Collaboration in multilateral fora
- Australia backs India’s bid for a seat on an expanded United Nations Security Council.
- India and Australia are both members of the G-20, the Commonwealth, the Indian Ocean Rim Association for Regional Cooperation (IOR-ARC), the ASEAN Regional Forum, the Asia Pacific Partnership on Climate and Clean Development, and have attended East Asia Summits.
- Both countries have also been cooperating as members of the WTO’s Five Interested Parties (FIP).
- The Five Interested Parties were a group of countries chosen to break the initial deadlocks, consisting of key political and economic players in the world of trade, namely the United States, European Union, Australia, Brazil, and India
- Australia is a key member of the Asia-Pacific Economic Cooperation (APEC) and supports India’s membership in the organisation.
- Australia joined SAARC as an observer in 2008.

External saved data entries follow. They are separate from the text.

Lemma paging_passed_as_given_witness :
  ∃ search_query rest,
    (search_products (canned_search [] 45) no_document sample_query_builder
       lower_ascii (with_paging (default_args "rice") 0 20) []).2
    = [] ++ CallSearch (main_search_call (with_paging (default_args "rice") 0 20)
                          search_query) :: rest
    ∧ sc_size (main_search_call (with_paging (default_args "rice") 0 20) search_query) = 20
    ∧ sc_from (main_search_call (with_paging (default_args "rice") 0 20) search_query) = -20.
Proof.
  eexists.
  destruct (paging_passed_as_given (canned_search [] 45) no_document
              sample_query_builder lower_ascii
              (with_paging (default_args "rice") 0 20) [] _ eq_refl)
    as ([rest Hlog] & Hsize & Hfrom & _).
  exists rest. split; [exact Hlog|]. split; [exact Hsize|exact Hfrom].
Defined.

(** The three kinds of failure: the query builder raises, the store
    raises, a returned hit cannot be processed. *)
Lemma search_failure_envelope_witness :
  (∃ res,
     (search_products (canned_search mixed_hits 2) no_document failing_query_builder
        lower_ascii (default_args "rice") []).1 = inr res
     ∧ sr_products res = [] ∧ sr_total res = 0 ∧ sr_error res = Some AttributeError)
  ∧ (∃ res,
     (search_products unreachable_search no_document sample_query_builder
        lower_ascii (default_args "rice") []).1 = inr res
     ∧ sr_products res = [] ∧ sr_total res = 0
     ∧ sr_error res = Some (Raised "ConnectionError"))
  ∧ (∃ res,
     (search_products (canned_search [unscored_hit] 1) no_document sample_query_builder
        lower_ascii (default_args "rice") []).1 = inr res
     ∧ sr_products res = [] ∧ sr_total res = 0 ∧ sr_error res = Some TypeError).
Proof.
  split; [|split].
  - destruct (search_failure_envelope (canned_search mixed_hits 2) no_document
                failing_query_builder lower_ascii (default_args "rice") []
                AttributeError)
      as (res & Hres & Hproducts & _ & _ & _ & _ & Htotal & _ & _ & _ & Herror & _).
    { left. reflexivity. }
    by exists res.
  - destruct (search_failure_envelope unreachable_search no_document
                sample_query_builder lower_ascii (default_args "rice") []
                (Raised "ConnectionError"))
      as (res & Hres & Hproducts & _ & _ & _ & _ & Htotal & _ & _ & _ & Herror & _).
    { right. left. eexists. split; reflexivity. }
    by exists res.
  - destruct (search_failure_envelope (canned_search [unscored_hit] 1) no_document
                sample_query_builder lower_ascii (default_args "rice") []
                TypeError)
      as (res & Hres & Hproducts & _ & _ & _ & _ & Htotal & _ & _ & _ & Herror & _).
    { right. right. eexists _, _. split; [reflexivity|]. split; reflexivity. }
    by exists res.
Defined.

(** C7, on the code.  Two out-of-stock grains are returned; the in-stock
    alternative of both is the same product, and it is listed twice: the
    alternatives are concatenated, not deduplicated by id. *)
Theorem alternatives_not_deduplicated :
  ∃ res log',
    search_products catalogue_search catalogue_get_document sample_query_builder
      lower_ascii (default_args "rice") [] = (inr res, log')
    ∧ sr_error res = None
    ∧ ids_of (sr_out_of_stock res) = [Some (JStr "p2"); Some (JStr "p3")]
    ∧ ids_of (sr_alternatives res) = [Some (JStr "p1"); Some (JStr "p1")]
    ∧ ¬ NoDup (ids_of (sr_alternatives res)).
Proof.
  eexists _, _. split; [vm_compute; reflexivity|].
  split; [reflexivity|]. split; [by vm_compute|].
  assert (Hids : ∀ x : option JValue, ¬ NoDup [x; x]).
  { intros x Hnd. apply NoDup_cons in Hnd as [Hnot _]. apply Hnot. by left. }
  split; [by vm_compute|]. apply Hids.
Qed.

(** The store of this run returns no more hits than asked for, so the
    repetition is not an effect of an oversized answer. *)
Lemma catalogue_honours_size : honours_size catalogue_search.
Proof.
  intros log c response. unfold catalogue_search. unfold_monad.
  destruct (sc_aggs c); intros [= <-]; unfold hits_of; simpl;
    rewrite length_take; simpl; lia.
Qed.

End SampleRuns.

(** * Further properties of the product model *)

Section ProductDocumentProperties.
Import ProductDocument.

Implicit Types (p : Product) (r : ProductRow) (tag : string).

Lemma LanguageCode_value_inj (l l' : LanguageCode) :
  LanguageCode_value l = LanguageCode_value l' → l = l'.
Proof. by destruct l, l'. Qed.

Lemma names_after_set_name p (language : LanguageCode) (name : string) :
  names (set_name p language name)
  = Some (<[LanguageCode_value language := name]> (default ∅ (names p))).
Proof. unfold set_name. destruct (names p) eqn:H; simpl; by rewrite ?H. Qed.

(** X1.  A name written with [set_name] is read back by [get_name] in the
    same language.  Writing a language other than English leaves what
    [get_name] returns for every other language as it was; writing the
    English name makes it the text returned for every language that has
    no text of its own. *)
Theorem set_name_get_name p (language : LanguageCode) (name : string) :
  get_name (set_name p language name) language = name
  ∧ (∀ other, other ≠ language → language ≠ ENGLISH →
       get_name (set_name p language name) other = get_name p other)
  ∧ (∀ other, default ∅ (names p) !! LanguageCode_value other = None →
       get_name (set_name p ENGLISH name) other = name).
Proof.
  unfold get_name, get_text. rewrite !names_after_set_name.
  cbn [default from_option id]. split; [|split].
  - by rewrite lookup_insert_eq.
  - intros other Hother Henglish.
    rewrite !lookup_insert_ne; [done| |].
    + intros H. by apply LanguageCode_value_inj in H.
    + intros H. apply LanguageCode_value_inj in H. congruence.
  - intros other Hnone.
    destruct (decide (LanguageCode_value ENGLISH = LanguageCode_value other))
      as [Heq|Hne].
    + rewrite <- Heq. by rewrite lookup_insert_eq.
    + rewrite (lookup_insert_ne _ _ _ _ Hne), Hnone.
      cbn [default from_option id]. by rewrite lookup_insert_eq.
Qed.

(** The fallback of the model test: Bengali has no name, English does. *)
Lemma set_name_get_name_witness :
  get_name (set_name test_product HINDI "Chawal") TAMIL = get_name test_product TAMIL
  ∧ get_name (set_name test_product ENGLISH "Rice") BENGALI = "Rice".
Proof.
  destruct (set_name_get_name test_product HINDI "Chawal") as (_ & Hother & _).
  destruct (set_name_get_name test_product ENGLISH "Rice") as (_ & _ & Hfallback).
  split.
  - apply Hother; discriminate.
  - apply Hfallback. reflexivity.
Defined.

(** X2.  An attribute written with [set_attribute] is read back by
    [get_attribute] whatever the default, and the other keys read as
    before. *)
Theorem set_attribute_get_attribute p (key : string) (value dflt : JValue) :
  get_attribute (set_attribute p key value) key dflt = value
  ∧ ∀ other, other ≠ key →
      get_attribute (set_attribute p key value) other dflt
      = get_attribute p other dflt.
Proof.
  unfold get_attribute, set_attribute. split.
  - destruct (attributes p) eqn:H; simpl; rewrite ?H; simpl; by rewrite lookup_insert_eq.
  - intros other Hne.
    destruct (attributes p) eqn:H; simpl; rewrite ?H; simpl; by rewrite lookup_insert_ne.
Qed.

Lemma set_attribute_get_attribute_witness :
  get_attribute (set_attribute (set_attribute test_product "color" (JStr "red"))
                   "weight" (JStr "1kg")) "color" JNull
  = get_attribute (set_attribute test_product "color" (JStr "red")) "color" JNull.
Proof.
  apply (set_attribute_get_attribute
           (set_attribute test_product "color" (JStr "red")) "weight" (JStr "1kg") JNull).
  discriminate.
Defined.

Lemma list_remove_snoc (x : string) (l : list string) :
  x ∉ l → list_remove x (l ++ [x]) = l.
Proof.
  induction l as [|y l IH]; intros Hnot; simpl.
  - by rewrite decide_True.
  - apply not_elem_of_cons in Hnot as [Hne Hnot].
    rewrite decide_False by done. by rewrite IH.
Qed.

Lemma list_remove_subseteq (x : string) (l : list string) :
  list_remove x l ⊆ l.
Proof.
  induction l as [|y l IH]; simpl; [done|].
  case_decide.
  - intros z Hz. by right.
  - intros z Hz. apply elem_of_cons in Hz as [->|Hz]; [by left|right; by apply IH].
Qed.

Lemma list_remove_NoDup (x : string) (l : list string) :
  NoDup l → NoDup (list_remove x l) ∧ x ∉ list_remove x l.
Proof.
  induction l as [|y l IH]; intros Hnd; simpl.
  - split; [constructor|apply not_elem_of_nil].
  - apply NoDup_cons in Hnd as [Hy Hnd]. case_decide as Heq.
    + subst y. by split.
    + destruct (IH Hnd) as [Hnd' Hx]. split.
      * apply NoDup_cons. split; [|done].
        intros Hin. apply Hy. by apply (list_remove_subseteq x l).
      * apply not_elem_of_cons. by split.
Qed.

(** X3.  Removing a tag that is not there changes nothing, the sync fields
    included.  Adding a tag that is not there and removing it again gives
    back the tag list, two sync versions later. *)
Theorem add_then_remove_tag p tag :
  tag ∉ default [] (tags p) →
  remove_tag p tag = p
  ∧ tags (remove_tag (add_tag p tag) tag) = Some (default [] (tags p))
  ∧ elasticsearch_sync_version (remove_tag (add_tag p tag) tag)
    = elasticsearch_sync_version p + 2.
Proof.
  intros Hnot. split; [|].
  - unfold remove_tag. destruct (tags p) as [l|]; [|done].
    simpl in Hnot. by rewrite decide_False.
  - destruct (add_tag_absent p tag Hnot) as [Htags Hversion].
    unfold remove_tag. rewrite Htags.
    rewrite decide_True by set_solver. simpl.
    rewrite list_remove_snoc by done. split; [done|]. rewrite Hversion. lia.
Qed.

Lemma add_then_remove_tag_witness :
  tags (remove_tag (add_tag test_product "premium") "premium") = Some []
  ∧ elasticsearch_sync_version (remove_tag (add_tag test_product "premium") "premium") = 3.
Proof.
  destruct (add_then_remove_tag test_product "premium") as (_ & Htags & Hversion).
  { simpl. apply not_elem_of_nil. }
  split; [exact Htags|exact Hversion].
Defined.

(** X4.  The tag list stays free of duplicates under [add_tag] and
    [remove_tag], and on such a list [remove_tag] leaves no occurrence of
    the tag behind. *)
Theorem tags_stay_distinct p tag :
  NoDup (default [] (tags p)) →
  NoDup (default [] (tags (add_tag p tag)))
  ∧ NoDup (default [] (tags (remove_tag p tag)))
  ∧ tag ∉ default [] (tags (remove_tag p tag)).
Proof.
  intros Hnd. split; [|].
  - destruct (decide (tag ∈ default [] (tags p))) as [Hin|Hnot].
    + by rewrite add_tag_present.
    + destruct (add_tag_absent p tag Hnot) as [-> _]. simpl.
      apply NoDup_app. split; [done|]. split; [|apply NoDup_singleton].
      intros x Hx Hx'. apply list_elem_of_singleton in Hx'. by subst x.
  - unfold remove_tag. destruct (tags p) as [l|] eqn:Htags; simpl in *.
    + case_decide as Hin.
      * simpl. by apply list_remove_NoDup.
      * rewrite Htags. by split.
    + rewrite Htags. simpl. split; [constructor|apply not_elem_of_nil].
Qed.

Lemma tags_stay_distinct_witness :
  NoDup (default [] (tags (add_tag (add_tag test_product "organic") "organic")))
  ∧ "organic" ∉ default [] (tags (remove_tag (add_tag test_product "organic") "organic")).
Proof.
  destruct (tags_stay_distinct (add_tag test_product "organic") "organic")
    as (Hadd & _ & Hremove).
  { vm_compute. apply NoDup_singleton. }
  split; [exact Hadd|exact Hremove].
Defined.

Lemma update_stock_status p (q : Q) :
  availability_status (update_stock p q)
  = if Qle_bool q 0 then OUT_OF_STOCK
    else if Qle_bool q 10 then LIMITED_STOCK else AVAILABLE.
Proof. unfold update_stock. by destruct (Qle_bool q 0), (Qle_bool q 10). Qed.






(** X6.  After a stock update the product is available for purchase
    exactly when it is active and the new quantity is positive. *)
Theorem stock_update_availability r (q : Q) :
  is_available (on_columns (λ p, update_stock p q) r)
  = row_is_active r && Qlt_bool 0 q.
Proof.
  unfold is_available. cbn [on_columns columns row_is_active].
  rewrite update_stock_status. unfold Qlt_bool.
  by destruct (Qle_bool q 0), (Qle_bool q 10).
Qed.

- Australia took part in the MALABAR naval exercise in October 2020, joining India, the US, and Japan in demonstrating a shared commitment to an open and prosperous Indo-Pacific.
A common framework As India celebrates its 75th anniversary of independence and overtakes the United Kingdom as the world’s fifth largest economy, the momentum surrounding the fifth Australia-India Leadership Dialogue and the bilateral fruit it may bear should not be underestimated.